Патер Бруно печально покачал головой.

— Я вижу, — воскликнул он, — что ты составила себе свои собственные взгляды на жизнь! Но они ложны, совершенно ложны. Что было бы с людьми и лучшими их чувствами, если бы каждая женщина сходилась с избранником своего сердца без благословения церкви? Это только слепое повиновение инстинкту, но не великому, святому чувству. Но разница между людьми и животными именно в том и состоит, что человек обладает волей и не должен совершать поступков, в которых не может оправдаться перед Богом. Ты согрешила, Лора, ты тяжко согрешила.
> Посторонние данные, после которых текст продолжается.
(* ===== verification/Isr.v ===== *)
(** * Isr: registration and dispatch of interrupt handlers
      (src/kernel/arch/i386/interrupts/isr.c)

    The three arrays of function pointers. A handler is its address; calling
    one is a parameter, what the code of the address does. *)

From S2P Require Import Prelude Memory.

(** ** The code *)

Definition CPU_ENTRIES : Z := 32.
Definition IRQ_ENTRIES : Z := 16.
Definition SYSCALL_ENTRIES : Z := 256.

Record IsrTables : Type := mkIsr {
  cpu_exception_handlers : list Z;
  irq_handlers : list Z;
  syscall_handlers : list Z
}.

(** [regs->interrupt_number] in [CpuRegisters]: after [ds] and the eight
    registers of [pusha]. *)
Definition OFF_INTERRUPT_NUMBER : Z := 36.

(** Reading and writing a C array of handlers. *)
Definition arr_get {St} (l : list Z) (i : Z) : M St Z :=
  match (if 0 <=? i then l !! Z.to_nat i else None) with
  | Some x => mret x
  | None => stop (OutOfBounds i)
  end.
Definition arr_set {St} (l : list Z) (i x : Z) : M St (list Z) :=
  if (0 <=? i) && (i <? Z.of_nat (length l)) then mret (<[Z.to_nat i := x]> l) else stop (OutOfBounds i).

Section isr.
Context {St : Type} `{LM : Lens St mem} `{LI : Lens St IsrTables}.
(** Calls through a function pointer, with and without the registers. *)
Context (call_isr : Z → Z → M St unit) (call_irq : Z → M St unit).
(** The address of [kernel_panic]. *)
Context (kernel_panic : Z).

Definition register_cpu_handler (vector handler : Z) : M St unit :=
  if vector <? 32 then
    t ← gets;
    l ← arr_set (cpu_exception_handlers t) vector handler;
    puts (mkIsr l (irq_handlers t) (syscall_handlers t))
  else mret tt.

Definition register_irq_handler (irq_line handler : Z) : M St unit :=
  if (32 <=? irq_line) && (irq_line <? 48) then
    t ← gets;
    l ← arr_set (irq_handlers t) irq_line handler;
    puts (mkIsr (cpu_exception_handlers t) l (syscall_handlers t))
  else mret tt.

Definition register_syscall_handler (vector handler : Z) : M St unit :=
  if 48 <=? vector then
    t ← gets;
    l ← arr_set (syscall_handlers t) vector handler;
    puts (mkIsr (cpu_exception_handlers t) (irq_handlers t) l)
  else mret tt.

(** The three clearing loops of [init_isr]. *)
Definition clear_cpu (i : Z) : M St unit :=
  t ← gets; l ← arr_set (cpu_exception_handlers t) i 0; puts (mkIsr l (irq_handlers t) (syscall_handlers t)).
Definition clear_irq (i : Z) : M St unit :=
  t ← gets; l ← arr_set (irq_handlers t) i 0; puts (mkIsr (cpu_exception_handlers t) l (syscall_handlers t)).
Definition clear_syscall (i : Z) : M St unit :=
  t ← gets; l ← arr_set (syscall_handlers t) i 0; puts (mkIsr (cpu_exception_handlers t) (irq_handlers t) l).

Definition init_isr : M St unit :=
  mfor 0 CPU_ENTRIES clear_cpu ;;
  mfor 0 IRQ_ENTRIES clear_irq ;;
  mfor 0 SYSCALL_ENTRIES clear_syscall ;;
  mfor 0 32 (λ i, register_cpu_handler (u8 i) kernel_panic).

Definition master_exception_handler (regs : Z) : M St unit :=
  vector ← load32 (regs + OFF_INTERRUPT_NUMBER);
  if vector <? 32 then
    t ← gets;
    handler ← arr_get (cpu_exception_handlers t) vector;
    if negb (handler =? 0) then call_isr handler regs else mret tt
  else if (32 <=? vector) && (vector <? 48) then
    t ← gets;
    handler ← arr_get (irq_handlers t) vector;
    if negb (handler =? 0) then call_irq handler else mret tt
  else if (48 <=? vector) && (vector <? 256) then
    t ← gets;
    handler ← arr_get (syscall_handlers t) vector;
    if negb (handler =? 0) then call_isr handler regs else mret tt
  else mret tt.

(** ** What the code does *)

(** The arrays have their declared lengths. *)
Definition isr_ok (t : IsrTables) : Prop :=
  length (cpu_exception_handlers t) = 32%nat ∧ length (irq_handlers t) = 16%nat ∧
  length (syscall_handlers t) = 256%nat.

(** The handler registered for a vector, none for the interrupt lines. *)
Definition handler_of (t : IsrTables) (v : Z) : Z :=
  if v <? 32 then nth (Z.to_nat v) (cpu_exception_handlers t) 0
  else nth (Z.to_nat v) (syscall_handlers t) 0.

(** Vectors that the code keeps in range: exceptions and system calls. *)
Definition direct (v : Z) : Prop := 0 ≤ v < 32 ∨ 48 ≤ v < 256.

Lemma arr_get_ok l i (s : St) : 0 ≤ i < Z.of_nat (length l) → arr_get l i s = Ok (nth (Z.to_nat i) l 0) s.
Proof.
  intros Hi. unfold arr_get. destruct (Z.leb_spec 0 i); [|lia].
  destruct (lookup_lt_is_Some_2 l (Z.to_nat i)) as [x Hx]; [lia|]. by rewrite Hx, (nth_lookup_Some _ _ _ _ Hx).
Qed.
Lemma arr_set_ok l i x (s : St) : 0 ≤ i < Z.of_nat (length l) → arr_set l i x s = Ok (<[Z.to_nat i := x]> l) s.
Proof. intros Hi. unfold arr_set. destruct (Z.leb_spec 0 i), (Z.ltb_spec i (Z.of_nat (length l))); try lia. done. Qed.

(** Registering for a direct vector. *)
Definition register (v h : Z) : M St unit :=
  if v <? 32 then register_cpu_handler v h else register_syscall_handler v h.

Lemma nth_insert (l : list Z) i j x : 0 ≤ i < Z.of_nat (length l) → 0 ≤ j →
  nth (Z.to_nat j) (<[Z.to_nat i := x]> l) 0 = if i =? j then x else nth (Z.to_nat j) l 0.
Proof.
  intros Hi Hj. rewrite !nth_lookup. destruct (Z.eqb_spec i j) as [->|Hne].
  - by rewrite list_lookup_insert_eq by lia.
  - by rewrite list_lookup_insert_ne by lia.
Qed.

Lemma register_run v h (s : St) : isr_ok (lget s) → direct v →
  ∃ t, register v h s = Ok tt (lput t s) ∧ isr_ok t ∧
    ∀ w, direct w → handler_of t w = if v =? w then h else handler_of (lget s) w.
Proof.
  intros (Hc & Hq & Hs) Hv. unfold register, register_cpu_handler, register_syscall_handler.
  destruct (Z.ltb_spec v 32).
  - assert (0 ≤ v < Z.of_nat (length (cpu_exception_handlers (lget s)))) as Hr by (rewrite Hc; destruct Hv; lia).
    eexists. split; [rewrite bind_gets, (bind_ok _ _ _ _ _ (arr_set_ok (cpu_exception_handlers (lget s)) v h s Hr)); reflexivity|].
    split; [unfold isr_ok; cbn; by rewrite length_insert|]. intros w Hw. unfold handler_of. cbn.
    destruct (Z.ltb_spec w 32); [apply nth_insert; unfold direct in *; lia|].
    destruct (Z.eqb_spec v w); [lia|done].
  - destruct (Z.leb_spec 48 v); [|unfold direct in *; lia].
    assert (0 ≤ v < Z.of_nat (length (syscall_handlers (lget s)))) as Hr by (rewrite Hs; destruct Hv; lia).
    eexists. split; [rewrite bind_gets, (bind_ok _ _ _ _ _ (arr_set_ok (syscall_handlers (lget s)) v h s Hr)); reflexivity|].
    split; [unfold isr_ok; cbn; by rewrite length_insert|]. intros w Hw. unfold handler_of. cbn.
    destruct (Z.ltb_spec w 32); [destruct (Z.eqb_spec v w); [lia|done]|].
    apply nth_insert; unfold direct in *; lia.
Qed.

Lemma dispatch_run regs v (s : St) : isr_ok (lget s) → direct v → mapped regs 40 →
  ld32 (lget s) (regs + OFF_INTERRUPT_NUMBER) = v →
  master_exception_handler regs s =
    (if handler_of (lget s) v =? 0 then mret tt else call_isr (handler_of (lget s) v) regs) s.
Proof.
  intros (Hc & Hq & Hs) Hv Hm Hvec. unfold master_exception_handler, OFF_INTERRUPT_NUMBER in *.
  rewrite (bind_ok _ _ _ _ _ (load32_run (regs + 36) s ltac:(mapped_tac))), Hvec. unfold handler_of, direct in *.
  destruct (Z.ltb_spec v 32).
  - rewrite bind_gets, (bind_ok _ _ _ _ _ (arr_get_ok (cpu_exception_handlers (lget s)) v s ltac:(rewrite Hc; lia))). by destruct (nth _ _ _ =? 0).
  - destruct (Z.leb_spec 32 v), (Z.ltb_spec v 48); try lia; cbn [andb].
    destruct (Z.leb_spec 48 v), (Z.ltb_spec v 256); try lia; cbn [andb].
    rewrite bind_gets, (bind_ok _ _ _ _ _ (arr_get_ok (syscall_handlers (lget s)) v s ltac:(rewrite Hs; lia))). by destruct (nth _ _ _ =? 0).
Qed.

(** One clearing loop over an array: the others keep. *)
Lemma clear_loop_run (f : Z → M St unit) (arr : IsrTables → list Z) (upd : list Z → IsrTables → IsrTables) n (s : St) :
  (∀ i (s : St), f i s = (l ← arr_set (arr (lget s)) i 0; puts (upd l (lget s))) s) →
  (∀ l t, arr (upd l t) = l) → (∀ l l' t, upd l (upd l' t) = upd l t) → (∀ t, upd (arr t) t = t) →
  length (arr (lget s)) = Z.to_nat n → 0 ≤ n →
  ∃ l, mfor 0 n f s = Ok tt (lput (upd l (lget s)) s) ∧ length l = Z.to_nat n ∧ ∀ j, 0 ≤ j < n → nth (Z.to_nat j) l 0 = 0.
Proof.
  intros Hf Hau Huu Hua Hlen Hn.
  destruct (mfor_rule (λ i s', ∃ l, s' = lput (upd l (lget s)) s ∧ length l = Z.to_nat n ∧
      ∀ j, 0 ≤ j < i → nth (Z.to_nat j) l 0 = 0) 0 n f s Hn) as (s' & Hr & l & -> & Hl & Hz).
  - intros i s1 Hi (l & -> & Hl & Hz). rewrite Hf, lget_lput, Hau.
    rewrite (bind_ok _ _ _ _ _ (arr_set_ok l i 0 _ ltac:(lia))). eexists. split; [reflexivity|].
    exists (<[Z.to_nat i := 0]> l). rewrite Huu, lput_lput. split_and!; [done|by rewrite length_insert|].
    intros j Hj. rewrite nth_insert by lia. destruct (Z.eqb_spec i j); [done|apply Hz; lia].
  - exists (arr (lget s)). rewrite Hua, lput_lget. split_and!; [done|done|lia].
  - by exists l.
Qed.

Lemma init_run (s : St) : isr_ok (lget s) →
  ∃ t, init_isr s = Ok tt (lput t s) ∧ isr_ok t ∧
    ∀ w, direct w → handler_of t w = if w <? 32 then kernel_panic else 0.
Proof.
  intros (Hc & Hq & Hs). unfold init_isr.
  destruct (clear_loop_run clear_cpu cpu_exception_handlers (λ l t, mkIsr l (irq_handlers t) (syscall_handlers t))
    CPU_ENTRIES s) as (l1 & Hr1 & Hl1 & _); try done; [by intros [] |].
  rewrite (bind_ok _ _ _ _ _ Hr1). set (t1 := mkIsr l1 _ _).
  destruct (clear_loop_run clear_irq irq_handlers (λ l t, mkIsr (cpu_exception_handlers t) l (syscall_handlers t))
    IRQ_ENTRIES (lput t1 s)) as (l2 & Hr2 & Hl2 & _); try done; [by intros []|by rewrite lget_lput|].
  rewrite (bind_ok _ _ _ _ _ Hr2). rewrite lget_lput, lput_lput in *. set (t2 := mkIsr _ l2 _) in *.
  destruct (clear_loop_run clear_syscall syscall_handlers (λ l t, mkIsr (cpu_exception_handlers t) (irq_handlers t) l)
    SYSCALL_ENTRIES (lput t2 s)) as (l3 & Hr3 & Hl3 & Hz3); try done; [by intros []|by rewrite lget_lput|].
  rewrite (bind_ok _ _ _ _ _ Hr3). rewrite lget_lput, lput_lput in *. set (t3 := mkIsr _ _ l3) in *.
  destruct (mfor_rule (λ i s', ∃ t, s' = lput t s ∧ isr_ok t ∧ ∀ w, direct w →
      handler_of t w = if w <? i then kernel_panic else handler_of t3 w) 0 32
      (λ i, register_cpu_handler (u8 i) kernel_panic) (lput t3 s)) as (s' & Hr & t & -> & Hok & Hof); [done| | |].
  - intros i s1 Hi (t & -> & Hok & Hof). rewrite u8_small by lia.
    destruct (register_run i kernel_panic (lput t s)) as (t' & Hr' & Hok' & Hof'); [by rewrite lget_lput|left; lia|].
    unfold register in Hr'. destruct (Z.ltb_spec i 32); [|lia]. eexists. split; [exact Hr'|].
    exists t'. rewrite lput_lput. split; [done|]. split; [done|]. intros w Hw. rewrite Hof' by done. rewrite lget_lput, Hof by done.
    destruct (Z.eqb_spec i w), (Z.ltb_spec w i), (Z.ltb_spec w (i + 1)); try lia; done.
  - exists t3. split; [done|]. split; [done|]. intros w Hw. destruct (Z.ltb_spec w 0); [unfold direct in Hw; lia|done].
  - exists t. split; [done|]. split; [done|]. intros w Hw. rewrite Hof by done. destruct (Z.ltb_spec w 32); [done|].
    unfold handler_of. destruct (Z.ltb_spec w 32); [lia|]. apply Hz3. unfold SYSCALL_ENTRIES. destruct Hw; lia.
Qed.
End isr.

Section isr_claims.
Context {St : Type} `{LM : Lens St mem} `{LI : Lens St IsrTables} {AP : Apart LM LI}.
Context (call_isr : Z → Z → M St unit) (call_irq : Z → M St unit) (kernel_panic : Z).

(** After [init_isr] and the registration of one more handler, an
    interrupt calls, on the saved registers, that handler if it came for its
    vector, [kernel_panic] for any other exception and nothing for any other
    system call. *)
Theorem isr_dispatches_registered v w h regs (s : St) :
  isr_ok (lget s) → direct v → direct w → h ≠ 0 → kernel_panic ≠ 0 → mapped regs 40 →
  ld32 (lget s) (regs + OFF_INTERRUPT_NUMBER) = w →
  ∃ s', (init_isr kernel_panic ;; register v h) s = Ok tt s' ∧ isr_ok (lget s') ∧
    master_exception_handler call_isr call_irq regs s' =
      (if v =? w then call_isr h regs else if w <? 32 then call_isr kernel_panic regs else mret tt) s'.
Proof.
  intros Hok Hv Hw Hh Hk Hm Hvec. destruct (init_run kernel_panic s Hok) as (t & Hr & Hokt & Hof).
  destruct (register_run v h (lput t s)) as (t' & Hr' & Hok' & Hof'); [by rewrite lget_lput|done|].
  rewrite lput_lput in Hr'. rewrite lget_lput in Hof'. exists (lput t' s).
  split_and!; [by rewrite (bind_ok _ _ _ _ _ Hr)|by rewrite lget_lput|].
  rewrite (dispatch_run call_isr call_irq regs w (lput t' s)); [|by rewrite lget_lput|done|done|by rewrite lget_other].
  rewrite lget_lput, Hof', Hof by done. destruct (Z.eqb_spec v w); [by destruct (Z.eqb_spec h 0)|].
  destruct (w <? 32); [by destruct (Z.eqb_spec kernel_panic 0)|done].
Qed.

(** C40: the hardware interrupt lines never stay inside their array:
    [irq_handlers] has 16 entries, and both the registration of a handler and
    the dispatcher index it with the vector itself, 32 to 47, for every such
    vector. *)
Theorem irq_vectors_out_of_bounds v h regs (s : St) :
  isr_ok (lget s) → 32 ≤ v < 48 → mapped regs 40 → ld32 (lget s) (regs + OFF_INTERRUPT_NUMBER) = v →
  register_irq_handler v h s = Stop (OutOfBounds v) s ∧
  master_exception_handler call_isr call_irq regs s = Stop (OutOfBounds v) s.
Proof.
  intros (_ & Hq & _) Hv Hm Hvec. split.
  - unfold register_irq_handler, arr_set. destruct (Z.leb_spec 32 v), (Z.ltb_spec v 48); try lia. cbn [andb].
    rewrite bind_gets, Hq. destruct (Z.leb_spec 0 v), (Z.ltb_spec v (Z.of_nat 16)); try lia. done.
  - unfold master_exception_handler, OFF_INTERRUPT_NUMBER in *.
    rewrite (bind_ok _ _ _ _ _ (load32_run (regs + 36) s ltac:(mapped_tac))), Hvec.
    destruct (Z.ltb_spec v 32), (Z.leb_spec 32 v), (Z.ltb_spec v 48); try lia. cbn [andb].
    rewrite bind_gets. unfold arr_get. destruct (Z.leb_spec 0 v); [|lia].
    rewrite lookup_ge_None_2 by lia. done.
Qed.
End isr_claims.

(** ** The theorems at a concrete table *)

Module IsrExample.
#[local] Existing Instances lens_fst lens_snd.

Definition tables0 : IsrTables := mkIsr (replicate 32 0) (replicate 16 0) (replicate 256 0).
(** Saved registers at 0x9000 with a given interrupt number. *)
Definition s0 (vector : Z) : mem * IsrTables := (st32 ∅ 0x9024 vector, tables0).
(** Calling a handler records its address at 0xA000. *)
Definition call0 (h regs : Z) : M (mem * IsrTables) unit := store32 0xA000 h.
Definition call1 (h : Z) : M (mem * IsrTables) unit := store32 0xA000 h.

Lemma isr_dispatches_registered_witness :
  ∃ s', (init_isr 0x100200 ;; register 14 0x100300) (s0 14) = Ok tt s' ∧ isr_ok (lget s') ∧
    master_exception_handler call0 call1 0x9000 s' =
      (if 14 =? 14 then call0 0x100300 0x9000 else if 14 <? 32 then call0 0x100200 0x9000 else mret tt) s'.
Proof.
  refine (isr_dispatches_registered (AP:=apart_fst_snd) call0 call1 0x100200 14 14 0x100300 0x9000 (s0 14) _ _ _ _ _ _ _);
    [done|left; lia|left; lia|done|done|done|vm_compute; reflexivity].
Defined.

Lemma irq_vectors_out_of_bounds_witness :
  register_irq_handler 33 0x100400 (s0 33) = Stop (OutOfBounds 33) (s0 33) ∧
  master_exception_handler call0 call1 0x9000 (s0 33) = Stop (OutOfBounds 33) (s0 33).
Proof.
  apply (irq_vectors_out_of_bounds call0 call1 33 0x100400 0x9000 (s0 33)); [done|lia|done|vm_compute; reflexivity].
Defined.
End IsrExample.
— Ты еще не все знаешь, преподобный отец, — продолжала Лора свою исповедь. — Ты еще не знаешь, что Лейхтвейс сделался разбойником и что я помогаю ему в его преступных делах.

— Это только последствия твоего первого проступка, — ответил молодой священник. — Раз ты отдалась этому человеку, то неминуемо должна была последовать за ним в ту бездну, в которую он тебя вовлек.

— Может ли Небо простить мне мои прегрешения? — тихо спросила Лора.

Молодой священник помолчал немного, но потом решительно произнес:

— Да, оно может простить тебя, Лора фон Берген, ибо наш Спаситель, принявший смерть на кресте за спасение наших душ, прикоснулся рукой к грешнице Магдалине, каявшейся у ног Его: «Да простятся тебе твои прегрешения!»